Les autorités suisses ont acquis 13 millions de doses pour un coût de 84 millions de francs au total. Keystone

Le 11 juin 2009, l’OMS déclarait l’état de pandémie mondiale pour la grippe A / H1N1. Un an plus tard, des ombres persistent au tableau de l’organisation. Présidente de la commission de santé du Conseil de l’Europe, Liliane Maury Pasquier livre son regard sur ces événements.

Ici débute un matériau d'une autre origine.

(* ===== verification/GraphQL.v ===== *)
(** * GraphQL inspection: [internal/engine/graphql.go]

    The inspector's limits, the analysis of the query text (depth, cost,
    page size, aliases), the batch count, [Inspect] and [ValidateQuery]. JSON
    is decoded by [Json]; the text of a decoding error is left out of the
    evidence. [Enabled] is read by the proxy. [maxTokens] is read by [ValidateQuery] only and
    [restrictedFields] nowhere. *)

From S2P Require Import Prelude Float64 GoStr Regexp Json Types.

#[local] Open Scope string_scope.
#[local] Open Scope Z_scope.

Record GraphQLConfig : Type := mkGraphQLConfig {
  MaxDepth : Z;
  MaxCost : Z;
  MaxAliases : Z;
  MaxBatchSize : Z;
  MaxTokens : Z;
  BlockIntrospection : bool;
  BlockSchema : bool;
  AllowedOperations : list string;
  RestrictedFields : list string;
  StrictValidation : bool
}.

Record GraphQLInspector : Type := mkGraphQL {
  maxDepth : Z;
  maxCost : Z;
  maxAliases : Z;
  maxBatchSize : Z;
  maxTokens : Z;
  blockIntrospection : bool;
  blockSchema : bool;
  allowedOps : gset string;
  restrictedFields : gset string;
  strictValidation : bool
}.

Definition NewGraphQLInspector (cfg : GraphQLConfig) : GraphQLInspector :=
  mkGraphQL (MaxDepth cfg) (MaxCost cfg) (MaxAliases cfg) (MaxBatchSize cfg) (MaxTokens cfg)
    (BlockIntrospection cfg) (BlockSchema cfg) (list_to_set (AllowedOperations cfg))
    (list_to_set (RestrictedFields cfg)) (StrictValidation cfg).

(** ** The query text *)

Record GraphQLQuery : Type := mkQuery { Operation : string; Depth : Z; Cost : Z; Aliases : Z }.
Definition no_query : GraphQLQuery := mkQuery "" 0 0 0.

Definition isIntrospectionQuery (body : string) : bool :=
  existsb (Contains body) ["__schema"; "__type"; "IntrospectionQuery"; "Introspection"].

Definition isSchemaQuery `{Unicode} (body : string) : bool :=
  let bodyStr := ToLower body in Contains bodyStr "{ __typename }" && Contains bodyStr "__type".

(** [countDepth]: one rune; the state is the greatest and the current depth. *)
Definition depth_rune (st : Z * Z) (r : Z) : Z * Z :=
  let '(maxDepth, currentDepth) := st in
  if r =? 123 then
    let currentDepth := incr currentDepth in (Z.max maxDepth currentDepth, currentDepth)
  else if r =? 125 then (maxDepth, if 0 <? currentDepth then currentDepth - 1 else currentDepth)
  else st.
Definition depth_line (st : Z * Z) (line : string) : Z * Z := fold_left depth_rune (runes_of line) st.
Definition newline : string := String (ascii_of_nat 10) "".
Definition countDepth (q : string) : Z := fst (fold_left depth_line (Split q newline) (0, 0)).

(** [countPageSize]: the number after the first "first:", 100 without one.
    The position found in the lower-case text is used in the text itself,
    which may be shorter: a slice beyond its end has no bytes to skip. *)
Fixpoint skip_blanks (s : string) : string :=
  match s with
  | String c t => if Ascii.eqb c " " || (byte_of c =? 9) then skip_blanks t else s
  | "" => ""
  end.
Definition countPageSize `{Unicode} (q : string) : Z :=
  match Index (ToLower q) "first:" with
  | Some firstPos =>
      let digits := fst (span_digits (skip_blanks (drop_str (firstPos + 6) q))) in
      if String.eqb digits "" then 100 else default 100 (ParseInt digits)
  | None => 100
  end.

Definition cost_patterns : list (string * Z) :=
  [("query", 1); ("mutation", 10); ("subscription", 100); ("fragment", 5); ("... on", 20);
   ("@include", 2); ("@skip", 2); ("@deprecated", 1)].

Definition calculateCost `{Unicode} (q : string) : Z :=
  let lower := ToLower q in
  let cost := fold_left (fun cost p => wrap64 (cost + wrap64 (Count lower (fst p) * snd p))) cost_patterns 0 in
  let pageSize := countPageSize q in
  wrap64 (cost + wrap64 (pageSize * pageSize)).

(** Subscription, mutation or query, by the first word. *)
Definition operation_of (trimmed : string) : string :=
  if HasPrefix trimmed "query" then "query"
  else if HasPrefix trimmed "mutation" then "mutation"
  else if HasPrefix trimmed "subscription" then "subscription"
  else "query".

Definition aliasRegex : string := "(\w+)\s*:".

Definition analyzeQueryString `{Unicode} (q : string) : GraphQLQuery :=
  mkQuery (operation_of (TrimSpace q)) (countDepth q) (calculateCost q) (len (FindAll aliasRegex q)).

(** What [parseQuery] reads of one request object. *)
Definition read_request `{Unicode} (m : gmap string json) : GraphQLQuery :=
  let query := match string_field m "query" with Some v => analyzeQueryString v | None => no_query end in
  match string_field m "operationName" with
  | Some v => mkQuery v (Depth query) (Cost query) (Aliases query)
  | None => query
  end.

Definition parseQuery `{Unicode} (body : string) : result text GraphQLQuery :=
  if HasPrefix (TrimSpace body) "[" then
    match Unmarshal body ≫= as_maps with
    | None => Err (lit "json batch unmarshal: %w")
    | Some [] => Err (lit "empty batch query")
    | Some (first :: _) => Ok (read_request first)
    end
  else
    match Unmarshal body ≫= as_map with
    | None => Err (lit "json unmarshal: %w")
    | Some parsed => Ok (read_request parsed)
    end.

(** ** The batch count *)

Definition isJSONQuery (body : string) : bool := HasPrefix (TrimSpace body) "{".

(** Decoding into [struct { Operations []map[string]interface{} }]: null
    empties the slice. *)
Definition decode_operations `{Unicode} (v : json) : option Z :=
  match v with
  | JObject l =>
      fold_left
        (fun acc p => n ← acc; if EqualFold (fst p) "operations" then len <$> as_maps (snd p) else Some n)
        l (Some 0)
  | JNull => Some 0
  | _ => None
  end.

Definition countOperations `{Unicode} (body : string) : Z :=
  let textual := Count body ("{" ++ dq ++ "query" ++ dq) in
  if isJSONQuery body then
    match Unmarshal body ≫= decode_operations with
    | Some n => n
    | None =>
        match Unmarshal body ≫= as_maps with
        | Some l => len l
        | None => textual
        end
    end
  else textual.

(** ** Inspection *)

(** The checks on the parsed query, in order. *)
Definition check_query `{Unicode} (g : GraphQLInspector) (body : string) (query : GraphQLQuery)
    : option Decision :=
  (if (0 <? maxDepth g) && (maxDepth g <? Depth query)
   then Some (decision ActionBlock "GRAPHQL-004" "GraphQL depth limit exceeded" "high" 80
                (Sprintf "depth=%d, limit=%d" [AInt (Depth query); AInt (maxDepth g)])) else None)
  <||> (if (0 <? maxCost g) && (maxCost g <? Cost query)
        then Some (decision ActionBlock "GRAPHQL-005" "GraphQL cost limit exceeded" "high" 80
                     (Sprintf "cost=%d, limit=%d" [AInt (Cost query); AInt (maxCost g)])) else None)
  <||> (if (0 <? maxAliases g) && (maxAliases g <? Aliases query)
        then Some (decision ActionBlock "GRAPHQL-006" "GraphQL alias limit exceeded" "medium" 65
                     (Sprintf "aliases=%d, limit=%d" [AInt (Aliases query); AInt (maxAliases g)])) else None)
  <||> (if (0 <? maxBatchSize g) && (maxBatchSize g <? countOperations body)
        then Some (decision ActionBlock "GRAPHQL-007" "GraphQL batch size exceeded" "high" 75
                     (Sprintf "batch_size=%d, limit=%d" [AInt (countOperations body); AInt (maxBatchSize g)]))
        else None)
  <||> (if negb (bool_decide (allowedOps g = ∅)) && negb (String.eqb (Operation query) "")
           && negb (bool_decide (Operation query ∈ allowedOps g))
        then Some (decision ActionBlock "GRAPHQL-008" "GraphQL operation not allowed" "high" 80
                     (Sprintf "operation=%s" [AStr (Operation query)])) else None).

Definition Inspect `{Unicode} (g : GraphQLInspector) (ctx : RequestContext) : Decision :=
  if String.eqb (ContentType ctx) ""
     || negb (Contains (ContentType ctx) "graphql") && negb (Contains (ContentType ctx) "json")
  then allow_decision
  else if body_len ctx =? 0 then allow_decision
  else
    let body := body_str ctx in
    default allow_decision
      ((if blockIntrospection g && isIntrospectionQuery body
        then Some (decision ActionBlock "GRAPHQL-001" "GraphQL introspection blocked" "high" 85
                     (lit "introspection query not allowed")) else None)
       <||> (if blockSchema g && isSchemaQuery body
             then Some (decision ActionBlock "GRAPHQL-002" "GraphQL schema query blocked" "high" 85
                          (lit "schema query not allowed")) else None)
       <||> match parseQuery body with
            | Err e =>
                if strictValidation g
                then Some (decision ActionBlock "GRAPHQL-003" "GraphQL parse error" "medium" 60 e)
                else None
            | Ok query => check_query g body query
            end).

Definition dangerousPatterns : list string :=
  ["${"; "{{"; "__dirname"; "__filename"; "process"; "eval("; "require("; "import("].

Definition ValidateQuery `{Unicode} (g : GraphQLInspector) (q : string) : bool * text :=
  if (0 <? maxTokens g) && (maxTokens g <? slen q)
  then (false, Sprintf "query exceeds maximum tokens: %d > %d" [AInt (slen q); AInt (maxTokens g)])
  else match List.find (Contains (ToLower q)) dangerousPatterns with
       | Some pattern => (false, Sprintf "dangerous pattern detected: %s" [AStr pattern])
       | None => (true, lit "")
       end.

(** ** Lemmas: depth *)

Lemma prefix_newline c s :
  String.prefix newline (String c s) = bool_decide (c = ascii_of_nat 10).
Proof.
  unfold newline. cbn [String.prefix]. destruct (ascii_dec (ascii_of_nat 10) c) as [<-|Hc].
  - by destruct s.
  - by rewrite bool_decide_false by congruence.
Qed.

Lemma depth_newline st : depth_rune st 10 = st.
Proof. by destruct st. Qed.

(** Reading line by line is reading the whole text: a line break is no brace. *)
Lemma depth_lines s acc st :
  fold_left depth_line (split_from 0 None acc s newline) st
  = fold_left depth_rune (runes_of (String.rev acc ++ s)) st.
Proof.
  revert acc st. induction s as [|c s IH]; intros acc st.
  - rewrite sapp_nil_r. reflexivity.
  - cbn [split_from]. rewrite andb_true_r, prefix_newline. case_bool_decide as Hc.
    + subst c. cbn [fold_left]. change (String.length newline - 1)%nat with 0%nat.
      change (pred <$> None) with (@None nat). rewrite IH.
      rewrite runes_of_app_ascii by (by vm_compute). rewrite fold_left_app.
      rewrite runes_of_ascii_cons by (by vm_compute). cbn [fold_left].
      change (byte_of (ascii_of_nat 10)) with 10. by rewrite depth_newline.
    + rewrite IH, srev_cons. by rewrite sapp_assoc.
Qed.

Lemma countDepth_runes q : countDepth q = fst (fold_left depth_rune (runes_of q) (0, 0)).
Proof. unfold countDepth, Split. by rewrite depth_lines. Qed.

(** Well-nested text and the height of its braces. *)
Inductive nested : list Z -> Z -> Prop :=
| nested_nil : nested [] 0
| nested_rune r l h : r <> 123 -> r <> 125 -> nested l h -> nested (r :: l) h
| nested_group l1 h1 l2 h2 :
    nested l1 h1 -> nested l2 h2 -> nested (123 :: l1 ++ 125 :: l2) (Z.max (1 + h1) h2).

Lemma nested_nonneg l h : nested l h -> 0 <= h.
Proof. induction 1; lia. Qed.

Lemma nested_fold l h m d :
  nested l h -> 0 <= d <= m -> d + h < max64 ->
  fold_left depth_rune l (m, d) = (Z.max m (d + h), d).
Proof.
  intros Hn. revert m d. induction Hn as [|r l h H1 H2 Hn IH|l1 h1 l2 h2 Hn1 IH1 Hn2 IH2]; intros m d Hd Hb.
  - cbn [fold_left]. by rewrite Z.add_0_r, Z.max_l by lia.
  - cbn [fold_left]. unfold depth_rune at 2.
    rewrite (proj2 (Z.eqb_neq r 123)), (proj2 (Z.eqb_neq r 125)) by done. by apply IH.
  - pose proof (nested_nonneg _ _ Hn1). pose proof (nested_nonneg _ _ Hn2).
    cbn [fold_left]. unfold depth_rune at 2. change (123 =? 123) with true. cbn iota.
    rewrite incr_small by (unfold min64; lia). rewrite fold_left_app, IH1 by lia.
    cbn [fold_left]. unfold depth_rune at 2. change (125 =? 123) with false. change (125 =? 125) with true. cbn iota.
    rewrite (proj2 (Z.ltb_lt 0 (d + 1))) by lia. replace (d + 1 - 1) with d by lia.
    rewrite IH2 by lia. f_equal. lia.
Qed.

(** ** Lemmas: cost *)

Lemma count_from_range skip s sub : 0 <= count_from skip s sub <= slen s.
Proof.
  revert skip. induction s as [|c s IH]; intros skip; cbn [count_from]; [done|].
  rewrite slen_cons. destruct skip as [|k]; [case_match|].
  - specialize (IH (String.length sub - 1)%nat). lia.
  - specialize (IH 0%nat). lia.
  - specialize (IH k). lia.
Qed.

Lemma Count_range s sub : 0 <= Count s sub <= slen s.
Proof. apply count_from_range. Qed.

«Le monde se trouve face à un début de grippe pandémique». Ces mots, prononcés il y a une année par la directrice générale de l’Organisation mondiale de la santé (OMS), Margaret Chan, étaient peu rassurants. En élevant le niveau d’alerte à la phase 6 (sur 6), l’OMS avait décrété le début de la première pandémie depuis 41 ans.

Douze mois après le début de ce qui aurait pu, selon certains, se transformer en une influenza encore plus meurtrière que la grippe espagnole de 1918, le bilan parle de lui-même: 18’156 décès des suites du virus H1N1 à l’échelle mondiale. En comparaison, une grippe saisonnière peut entraîner en moyenne la mort de 250’000 à 500’000 malades.

Ces dernières semaines, l’action de l’organisation internationale a été sous le feu de la critique. Une enquête publiée par le British Medical Journal a mis en lumière les liens existant entre certains membres de la commission d’experts de l’OMS et l’industrie pharmaceutique. La commission de la santé de l’Assemblée parlementaire du Conseil de l’Europe – qui a publié début juin un rapport sur la gestion de la pandémie, ensuite soumis au plénum le 24 juin – a fustigé le manque de transparence de l’OMS.

Les explications de Liliane Maury Pasquier, conseillère aux Etats (Chambre haute) socialiste genevoise et présidente de la commission de la santé du Conseil de l’Europe.

swissinfo.ch: Lors de la présentation de votre rapport, le rapporteur Paul Flynn a déclaré que la pandémie «ne s’est jamais véritablement produite». Quels éléments vous ont-ils permis de parvenir à une telle conclusion?

Liliane Maury Pasquier: Nous n’avons pas affirmé que la pandémie ne s’est pas produite, mais plutôt que si la définition n’avait pas été modifiée, il n’aurait pas pu être question de pandémie. Les définitions précédentes incluaient toujours la notion de gravité. Dès le mois de mai 2009, et après l’apparition des premiers cas au Mexique, l’OMS a modifié la définition, en éludant cette notion.

Certes, l’OMS le conteste et affirme n’avoir jamais modifié la définition de la pandémie. Pourtant, à la lecture des réponses fournies, je me dis que nous ne parlons peut-être pas la même langue, puisque tant dans la définition de 1999 que dans celle de 2005, cette notion de gravité était bel et bien présente.

S’interroger sur les causes de ce changement n’est pas irrelevant, sachant que c’est précisément l’élévation au niveau 6 qui enclenche le processus d’alerte pandémique, c’est-à-dire, le changement de priorité dans la politique de santé publique de l’industrie pharmaceutique, la production de vaccins…

Le doute est aussi alimenté par le fait que l’on ne connaît pas l’identité des membres du comité d’experts de l’OMS. A cela s’ajoute que l’organisation avait conscience de la gravité relative du virus.

swissinfo.ch: Mais on pourrait aussi affirmer que c’est précisément grâce aux mesures préconisées par l’OMS et adoptées par de nombreux Etat que la pandémie a pu être contenue. On peut aussi rappeler qu’il y a une année, le climat d’incertitude scientifique prédominait…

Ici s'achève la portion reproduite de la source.